A data operating system helps organizations improve their data health by understanding what data they have, where it comes from, who is using it, and—most importantly—why. It provides an “operational layer” or a connective tissue that doesn’t require replacing existing systems. Instead, it enables each organization to create a cohesive architecture that ensures data consistency. This also allows public health organizations to reach vulnerable populations thanks to accurate, high-quality data.
Interoperability between public health tools and services helps organizations themselves become interoperable. Key groups must collaborate and connect regardless of what infrastructure they use.
Barriers to interoperability caused multiple reporting challenges and blocked states from moving quickly during the pandemic. In future disruptions, the problem only worsens. Citizens expect governing bodies and public health organizations to mobilize quickly to deflect and mitigate some of the worst aspects of disruption, but this is only possible with an interoperable system.
In addition, citizens themselves must be able to leverage online portals to find information quickly in order to reduce misleading and false information. These portals could also provide a level of autonomy for applying for and receiving services.
A data operating system can connect these different systems without needing massive downtime to install or set up. In addition, a data operating system that doesn’t rely on heavy coding expertise to query allows more people to take advantage of it—instead of just those with technical knowledge.
Public health organizations must customize their IT infrastructure for the needs of public health. Many states were still manually processing health records at the beginning of the pandemic and weren’t able to quickly set up an infrastructure that met their needs. Once again, this slowed down recovery efforts and efforts to get services to vulnerable populations.
A data operating system offers government and public health organizations a way to customize an IT infrastructure for the specific needs of a public health entity. It can leverage the tools and services in place, including legacy systems that still contain relevant data. It can standardize data collection. It can cut down on errors from manual data collection and cleaning.

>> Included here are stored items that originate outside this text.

Definition known (l : Links) (host : HostId) : bool := existsb (λ h, bool_decide (host_id h = host)) (hosts l).

(** [Links::view]. *)
Definition view (l : Links) (device : DeviceRecord) (now_ms : N) : Links * list HostLink :=
  let l := refresh l now_ms in
  let all :=
    ((λ h, (host_id h, host_name h)) <$> hosts l)
    ++ ((λ k, (link_host k, link_name k)) <$> filter (λ k, known l (link_host k) = false) (links device)) in
  (l, (λ '(host, name), MkHostLink host name (state l device host)) <$> all).

Section ask.
Context `{Primitives}.

(** [Links::ask]. *)
Definition ask (l : Links) (device : DeviceRecord) (host : HostId) (public_key : str) (now_ms : N)
    : Links * res Error HostState :=
  let l := refresh l now_ms in
  match key_parse public_key with
  | Err e => (l, Err e)
  | Ok key =>
      let link := find (λ k, bool_decide (link_host k = host)) (links device) in
      if negb (bool_decide (is_Some link)) && negb (known l host) then (l, Err (Devices.Links UnknownHost))
      else
        let id := (record_id device, host) in
        let refused :=
          match asks l !! id with
          | Some a => if bool_decide (stage a = Taken) then Some Busy else None
          | None => if MAX_ASKS <=? N.of_nat (size (asks l)) then Some TooMany else None
          end in
        match refused, device_name (record_name device) with
        | Some e, _ => (l, Err (Devices.Links e))
        | None, Err e => (l, Err e)
        | None, Ok name =>
            let a := MkAsk name key (negb (bool_decide (is_Some link)))
                       (k ← link; e ← paired k; Some (enrolled_device e)) Queued now_ms in
            let l := with_asks l (<[id := a]> (asks l)) in
            (l, Ok (state l device host))
        end
  end.

(** [Links::take]; the requests come in the order the map iterates. *)
Definition take_asks {order : IterOrder (DeviceId * HostId) Ask} (l : Links) (now_ms : N) : Links * list HostPairing :=
  let l := refresh l now_ms in
  let pairings :=
    (λ '((device, host), a),
       MkHostPairing device host (ask_name a) (url_encode (ask_key a)) (confirm a) (replace a))
    <$> filter (λ '(_, a), stage a = Queued) (iter (asks l)) in
  (with_asks l ((λ a, if bool_decide (stage a = Queued) then with_stage a Taken now_ms else a) <$> asks l), pairings).
End ask.

(** [Links::replace_revokes]. *)
Definition replace_revokes (l : Links) (rs : list HostRevoke) (s : Save) : Links * res Error unit :=
  match s with
  | None => (l, Err Encode)
  | Some io =>
      let '(replaced, r) := write_private io in
      let l := if replaced then MkLinks (hosts l) (asks l) (revokes l) (Some rs) else l in
      match r with
      | Err e => (l, Err e)
      | Ok _ => (MkLinks (hosts l) (asks l) rs (revokes_file l), Ok tt)
      end
  end.

(** The loop of [Links::owe]. *)
Definition add_owed (rs : list HostRevoke) (r : HostRevoke) : list HostRevoke :=
  if bool_decide (r ∈ rs) then rs else rs ++ [r].

(** [Links::owe]. *)
Definition owe (l : Links) (owed : list HostRevoke) (s : Save) : Links * res Error unit :=
  let rs := foldl add_owed (revokes l) owed in
  if (length rs =? length (revokes l))%nat then (l, Ok tt)
  else replace_revokes l (drop (length rs - MAX_REVOKES) rs) s.

(** [Links::revoked]. *)
Definition revoked (l : Links) (r : HostRevoke) (s : Save) : Links * res Error unit :=
  let rs := filter (λ owed, owed ≠ r) (revokes l) in
  if (length rs =? length (revokes l))%nat then (l, Ok tt) else replace_revokes l rs s.

(** What a device's hosts are owed once it goes. *)
Definition owed_for (device : DeviceRecord) : list HostRevoke :=
  omap (λ k, e ← paired k; Some (MkHostRevoke (link_host k) (enrolled_device e))) (links device).

(** [Links::forget]. *)
Definition forget (l : Links) (device : DeviceRecord) (s : Save) : Links * res Error unit :=
  owe (with_asks l (filter (λ '((id, _), _), id ≠ record_id device) (asks l))) (owed_for device) s.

Health data is highly sensitive. With a central governance process, healthcare and state officials can protect data without preventing full usage for those with the proper clearance. It can also help support the use of cutting-edge technologies such as AI by powering it with consistently clean, high-quality data in near real-time.

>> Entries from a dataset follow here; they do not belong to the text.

(* ===== verification/NearbyPairing.v ===== *)
(** * NearbyPairing: agreeing on a code with a phone nearby
    (crates/sheprd-remote-control/src/auth/nearby.rs)

    The daemon commits to its nonce before it sees the phone's; both compute six
    digits from everything they exchanged, and the token is sealed under the key
    they agreed on. Elliptic curves, HKDF and AES are third-party: the class
    [Curve]. *)

From Stdlib Require Import NArith Lia.
From stdpp Require Import base option gmap strings sets list.
From S2P Require Import Prelude Devices Pairing.

Local Open Scope N_scope.

Module NearbyPairing.
Import Devices.

Definition COMMIT_DOMAIN : list N := lit "herdr-sas-commit-v1".
Definition CODE_DOMAIN : list N := lit "herdr-sas-code-v1".
Definition KEY_INFO : list N := lit "herdr-sas-key-v1".
Definition NEARBY_TTL_MS : N := 60000.
Definition MAX_SESSIONS : nat := 4.
Definition AES_NONCE_LEN : nat := 12.

Class Curve := {
  SecretKey : Type;
  (** [SecretKey::from_slice], the public point's SEC1 bytes, and ECDH with a
      point, [None] when the bytes are none. *)
  secret_from_slice : list N → option SecretKey;
  public_point : SecretKey → list N;
  diffie_hellman : SecretKey → list N → option (list N);
  (** HKDF-SHA256 to 32 bytes: salt, input, info. *)
  hkdf : list N → list N → list N → option (list N);
  (** AES-256-GCM: key, nonce, associated data, message. *)
  aes_gcm : list N → list N → list N → list N → option (list N);
  (** The JSON of an offer: the token and where to claim it. *)
  offer_json : str → list str → option (list N);
}.

Record NearbyStarted := MkNearbyStarted {
  started_session : str; started_computer : str; started_fingerprint : str; started_key : str; started_commit : str }.
Record NearbyRevealed := MkNearbyRevealed { revealed_nonce : str; revealed_sealed : str }.
Record Revealed := MkRevealed { reveal_code : str; sealed : list N }.

(** [transcript]. *)
Definition transcript (phone_key daemon_key phone_nonce daemon_nonce fingerprint : list N) : list N :=
  phone_key ++ daemon_key ++ phone_nonce ++ daemon_nonce ++ fingerprint.

(** The value of a hex digit, as [from_str_radix] reads it. *)
Definition hex_val (c : N) : option N :=
  if is_ascii_digit c then Some (c - 48)
  else if (97 <=? c) && (c <=? 102) then Some (c - 87)
  else if (65 <=? c) && (c <=? 70) then Some (c - 55)
  else None.

(** [u8::from_str_radix] of two characters in base 16, a plus sign allowed. *)
Definition hex_pair (a b : N) : option N :=
  if a =? 43 then hex_val b else x ← hex_val a; y ← hex_val b; Some (x * 16 + y).

(** The loop over [chunks(2)]. *)
Fixpoint hex_pairs (digits : list N) : option (list N) :=
  match digits with
  | a :: b :: digits => x ← hex_pair a b; xs ← hex_pairs digits; Some (x :: xs)
  | _ => Some []
  end.

(** [fingerprint_bytes]. *)
Definition fingerprint_bytes (fingerprint : str) : option (list N) :=
  let digits := filter (λ b, b ≠ 58) (as_bytes fingerprint) in
  if negb (length digits =? 64)%nat then None else hex_pairs digits.

Definition hex_upper (n : N) : N := if n <? 10 then 48 + n else 55 + n.

(** [fingerprint_hex]. *)
Definition fingerprint_hex (bytes : list N) : str := bytes ≫= λ b, [hex_upper (b / 16); hex_upper (b mod 16)].

Section exchange.
Context `{Primitives} `{Curve}.

(** [commit], [code], [key], [seal], [shared_secret]. *)
Definition commit (daemon_key phone_key daemon_nonce : list N) : list N :=
  sha256 (COMMIT_DOMAIN ++ daemon_key ++ phone_key ++ daemon_nonce).
Definition code (transcript : list N) : str :=
  Pairing.pad6 (be_val (take 4 (sha256 (CODE_DOMAIN ++ transcript))) mod 1000000).
Definition key (shared transcript : list N) : res Error (list N) :=
  ok_or NearbyCrypto (hkdf (sha256 transcript) shared KEY_INFO).
Definition seal (key nonce plaintext : list N) : res Error (list N) :=
  sealed ← ok_or NearbyCrypto (aes_gcm key nonce KEY_INFO plaintext); Ok (nonce ++ sealed).
Definition shared_secret (daemon : SecretKey) (phone : PublicKey) : res Error (list N) :=
  ok_or InvalidKey (diffie_hellman daemon phone).

(** [Exchange::reveal]. *)
Definition exchange_reveal (daemon : SecretKey) (phone : PublicKey) (phone_nonce daemon_nonce fingerprint : list N)
    (token : list N) (origins : list str) (aes_nonce : list N) : res Error Revealed :=
  let transcript := transcript phone (public_point daemon) phone_nonce daemon_nonce fingerprint in
  shared ← shared_secret daemon phone;
  k ← key shared transcript;
  plaintext ← ok_or NearbyCrypto (offer_json (url_encode token) origins);
  sealed ← seal k aes_nonce plaintext;
  Ok (MkRevealed (code transcript) sealed).

Record NearbySession := MkNearbySession {
  session_id : str; session_secret : SecretKey; session_phone : PublicKey; session_nonce : list N; session_expires_ms : N }.

Definition NearbySessions := list NearbySession.

(** [random_secret]: draws until one is a scalar. *)
Fixpoint random_secret (draws : list Draw) : res Error SecretKey :=
  match draws with
  | [] => Err Random
  | d :: draws =>
      bytes ← random_bytes d;
      match secret_from_slice bytes with Some secret => Ok secret | None => random_secret draws end
  end.

(** [NearbySessions::start]. *)
Definition nearby_start (ss : NearbySessions) (phone_key computer fingerprint : str) (now_ms : N)
    (secrets : list Draw) (nonce id : Draw) : NearbySessions * res Error NearbyStarted :=
  match key_parse phone_key, fingerprint_bytes fingerprint with
  | Err e, _ => (ss, Err e)
  | Ok _, None => (ss, Err NearbyCrypto)
  | Ok phone, Some fp =>
      let ss := filter (λ s, now_ms < session_expires_ms s) ss in
      if (MAX_SESSIONS <=? length ss)%nat then (ss, Err NearbyBusy)
      else
        let made := secret ← random_secret secrets; nonce ← random_bytes nonce; id ← random_id id; Ok (secret, nonce, id) in
        match made with
        | Err e => (ss, Err e)
        | Ok (secret, nonce, id) =>
            (ss ++ [MkNearbySession id secret phone nonce (saturating_add u64_max now_ms NEARBY_TTL_MS)],
             Ok (MkNearbyStarted id computer (fingerprint_hex fp) (url_encode (public_point secret))
                   (url_encode (commit (public_point secret) phone nonce))))
        end
  end.

(** [swap_remove]: the last one takes the place of the one removed. *)
Definition swap_remove {A} (i : nat) (l : list A) : list A :=
  match last l with
  | Some z => if (S i =? length l)%nat then take i l else removelast (<[i := z]> l)
  | None => l
  end.

(** [NearbySessions::take]. *)
Definition nearby_take (ss : NearbySessions) (id : str) (now_ms : N) : NearbySessions * res Error NearbySession :=
  let ss := filter (λ s, now_ms < session_expires_ms s) ss in
  match list_find (λ s, constant_time_eq (as_bytes (session_id s)) (as_bytes id) = true) ss with
  | None => (ss, Err UnknownNearby)
  | Some (i, s) => (swap_remove i ss, Ok s)
  end.

(** [StartedSession::reveal]. *)
Definition session_reveal (s : NearbySession) (phone_nonce fingerprint : str) (token : list N) (origins : list str)
    (aes_nonce : Draw) : res Error (NearbyRevealed * str) :=
  phone_nonce ← ok_or NearbyCrypto (decode_fixed SECRET_LEN phone_nonce);
  fp ← ok_or NearbyCrypto (fingerprint_bytes fingerprint);
  aes_nonce ← random_bytes aes_nonce;
  revealed ← exchange_reveal (session_secret s) (session_phone s) phone_nonce (session_nonce s) fp token origins aes_nonce;
  Ok (MkNearbyRevealed (url_encode (session_nonce s)) (url_encode (sealed revealed)), reveal_code revealed).

(** ** Lemmas *)

(** A sixteenth in upper case reads back, and is neither a colon nor a sign. *)
Lemma hex_upper_val n : n < 16 → hex_val (hex_upper n) = Some n ∧ hex_upper n ≠ 58 ∧ hex_upper n ≠ 43 ∧ hex_upper n < 128.
Proof.
  intros Hn. unfold hex_upper, hex_val, is_ascii_digit. destruct (N.ltb_spec n 10).
  - rewrite (proj2 (N.leb_le 48 _)), (proj2 (N.leb_le _ 57)) by lia. cbn. split; [f_equal; lia|lia].
  - rewrite (proj2 (N.leb_gt _ 57)), andb_false_r, (proj2 (N.leb_gt 97 _)) by lia. cbn.
    rewrite (proj2 (N.leb_le 65 _)), (proj2 (N.leb_le _ 70)) by lia. cbn. split; [f_equal; lia|lia].
Qed.

Lemma fingerprint_hex_length bs : length (fingerprint_hex bs) = (2 * length bs)%nat.
Proof. induction bs as [|b bs IH]; cbn; [done|]. unfold fingerprint_hex in IH. rewrite IH. lia. Qed.

Lemma hex_pairs_hex bs : Forall is_byte bs → hex_pairs (fingerprint_hex bs) = Some bs.
Proof.
  induction 1 as [|b bs Hb Hbs IH]; [done|]. unfold is_byte in Hb. cbn. fold (fingerprint_hex bs). rewrite IH.
  assert (b / 16 < 16) as H1 by dlia. assert (b mod 16 < 16) as H2 by dlia.
  destruct (hex_upper_val _ H1) as (E1 & _ & N1 & _), (hex_upper_val _ H2) as (E2 & _).
  unfold hex_pair. rewrite (proj2 (N.eqb_neq _ _) N1), E1, E2. cbn. f_equal. f_equal. dlia.
Qed.

Lemma fingerprint_hex_plain bs : Forall is_byte bs → Forall (λ c, c ≠ 58 ∧ c < 128) (fingerprint_hex bs).
Proof.
  induction 1 as [|b bs Hb Hbs IH]; [constructor|]. unfold is_byte in Hb. cbn. fold (fingerprint_hex bs).
  assert (b / 16 < 16) as H1 by dlia. assert (b mod 16 < 16) as H2 by dlia.
  destruct (hex_upper_val _ H1) as (_ & ? & _ & ?), (hex_upper_val _ H2) as (_ & ? & _ & ?). by repeat constructor.
Qed.

(** The fingerprint a phone is told reads back as the certificate's. *)
Lemma fingerprint_roundtrip bs :
  Forall is_byte bs → length bs = 32%nat → fingerprint_bytes (fingerprint_hex bs) = Some bs.
Proof.
  intros Hb Hl. pose proof (fingerprint_hex_plain bs Hb) as Hp. unfold fingerprint_bytes.
  assert (as_bytes (fingerprint_hex bs) = fingerprint_hex bs) as ->.
  { induction Hp as [|c l [_ Hc] _ IH]; [done|]. change (as_bytes (c :: l)) with (utf8_char c ++ as_bytes l). rewrite IH.
    unfold utf8_char. by rewrite (proj2 (N.ltb_lt c 128) Hc). }
  assert (filter (λ b, b ≠ 58) (fingerprint_hex bs) = fingerprint_hex bs) as ->.
  { induction Hp as [|c l [Hc _] _ IH]; [done|]. rewrite filter_cons_True by done. by rewrite IH. }
  rewrite fingerprint_hex_length, Hl. cbn. by apply hex_pairs_hex.
Qed.

(** However often phones ask, few sessions wait. *)
Lemma nearby_start_bounded ss phone computer fp now secrets nonce id :
  (length ss ≤ MAX_SESSIONS)%nat → (length (nearby_start ss phone computer fp now secrets nonce id).1 ≤ MAX_SESSIONS)%nat.
Proof.
  intros Hl. unfold nearby_start. destruct (key_parse phone); [|done]. destruct (fingerprint_bytes fp); [|done].
  match goal with |- context [(MAX_SESSIONS <=? length ?l)%nat] => set (kept := l) end.
  assert (length kept ≤ MAX_SESSIONS)%nat as H1 by (etrans; [apply length_filter|done]). cbv zeta.
  destruct (Nat.leb_spec MAX_SESSIONS (length kept)) as [?|?]; [exact H1|].
  destruct (random_secret secrets); cbn; [|exact H1]. destruct (random_bytes nonce); cbn; [|exact H1]. destruct (random_id id); cbn; [|exact H1].
  rewrite length_app. cbn. lia.
Qed.

Lemma swap_remove_perm {A} i (l : list A) x : l !! i = Some x → l ≡ₚ x :: swap_remove i l.
Proof.
  intros Hi. unfold swap_remove. destruct l as [|z l _] using rev_ind; [done|]. rewrite last_snoc, length_app. change (length [z]) with 1%nat.
  destruct (Nat.eqb_spec (S i) (length l + 1)) as [E|E].
  - assert (i = length l) as -> by lia. rewrite lookup_app_r, Nat.sub_diag in Hi by done. injection Hi as ->.
    rewrite take_app_length. by rewrite Permutation_app_comm.
  - pose proof (lookup_lt_Some _ _ _ Hi) as Hlt. rewrite length_app in Hlt. cbn in Hlt.
    rewrite insert_app_l by lia. rewrite removelast_last. rewrite lookup_app_l in Hi by lia.
    rewrite <-(take_drop_middle l i x Hi) at 1. rewrite (insert_take_drop l i z) by lia.
    rewrite <-app_assoc. cbn. rewrite <-Permutation_middle. constructor. apply Permutation_app_head.
    by rewrite Permutation_app_comm.
Qed.

(** A session is used once: it is taken out of those that wait. *)
Lemma nearby_take_once ss id now ss' s :
  nearby_take ss id now = (ss', Ok s) →
  as_bytes (session_id s) = as_bytes id ∧ now < session_expires_ms s ∧ filter (λ s, now < session_expires_ms s) ss ≡ₚ s :: ss'.
Proof.
  unfold nearby_take. destruct (list_find _ _) as [[i s0]|] eqn:El; [|done]. intros [= <- ->].
  apply list_find_Some in El as (Hi & He & _). rewrite constant_time_eq_spec, bool_decide_eq_true in He.
  split; [done|]. split; [|by apply swap_remove_perm].
  apply list_elem_of_lookup_2, list_elem_of_filter in Hi. tauto.
Qed.
End exchange.
End NearbyPairing.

DataOS is the only data operating system designed as a single, holistic solution capable of working out of the box. It doesn’t require massive restructuring, complicated retrofitting, or decommissioning existing tools.
With customizable dashboards and attribute-based governance, users can find what data is available to them, build pipelines without complex coding, and get insights using quality data. Public health entities will finally have the opportunity to build an architecture custom-suited for public health needs.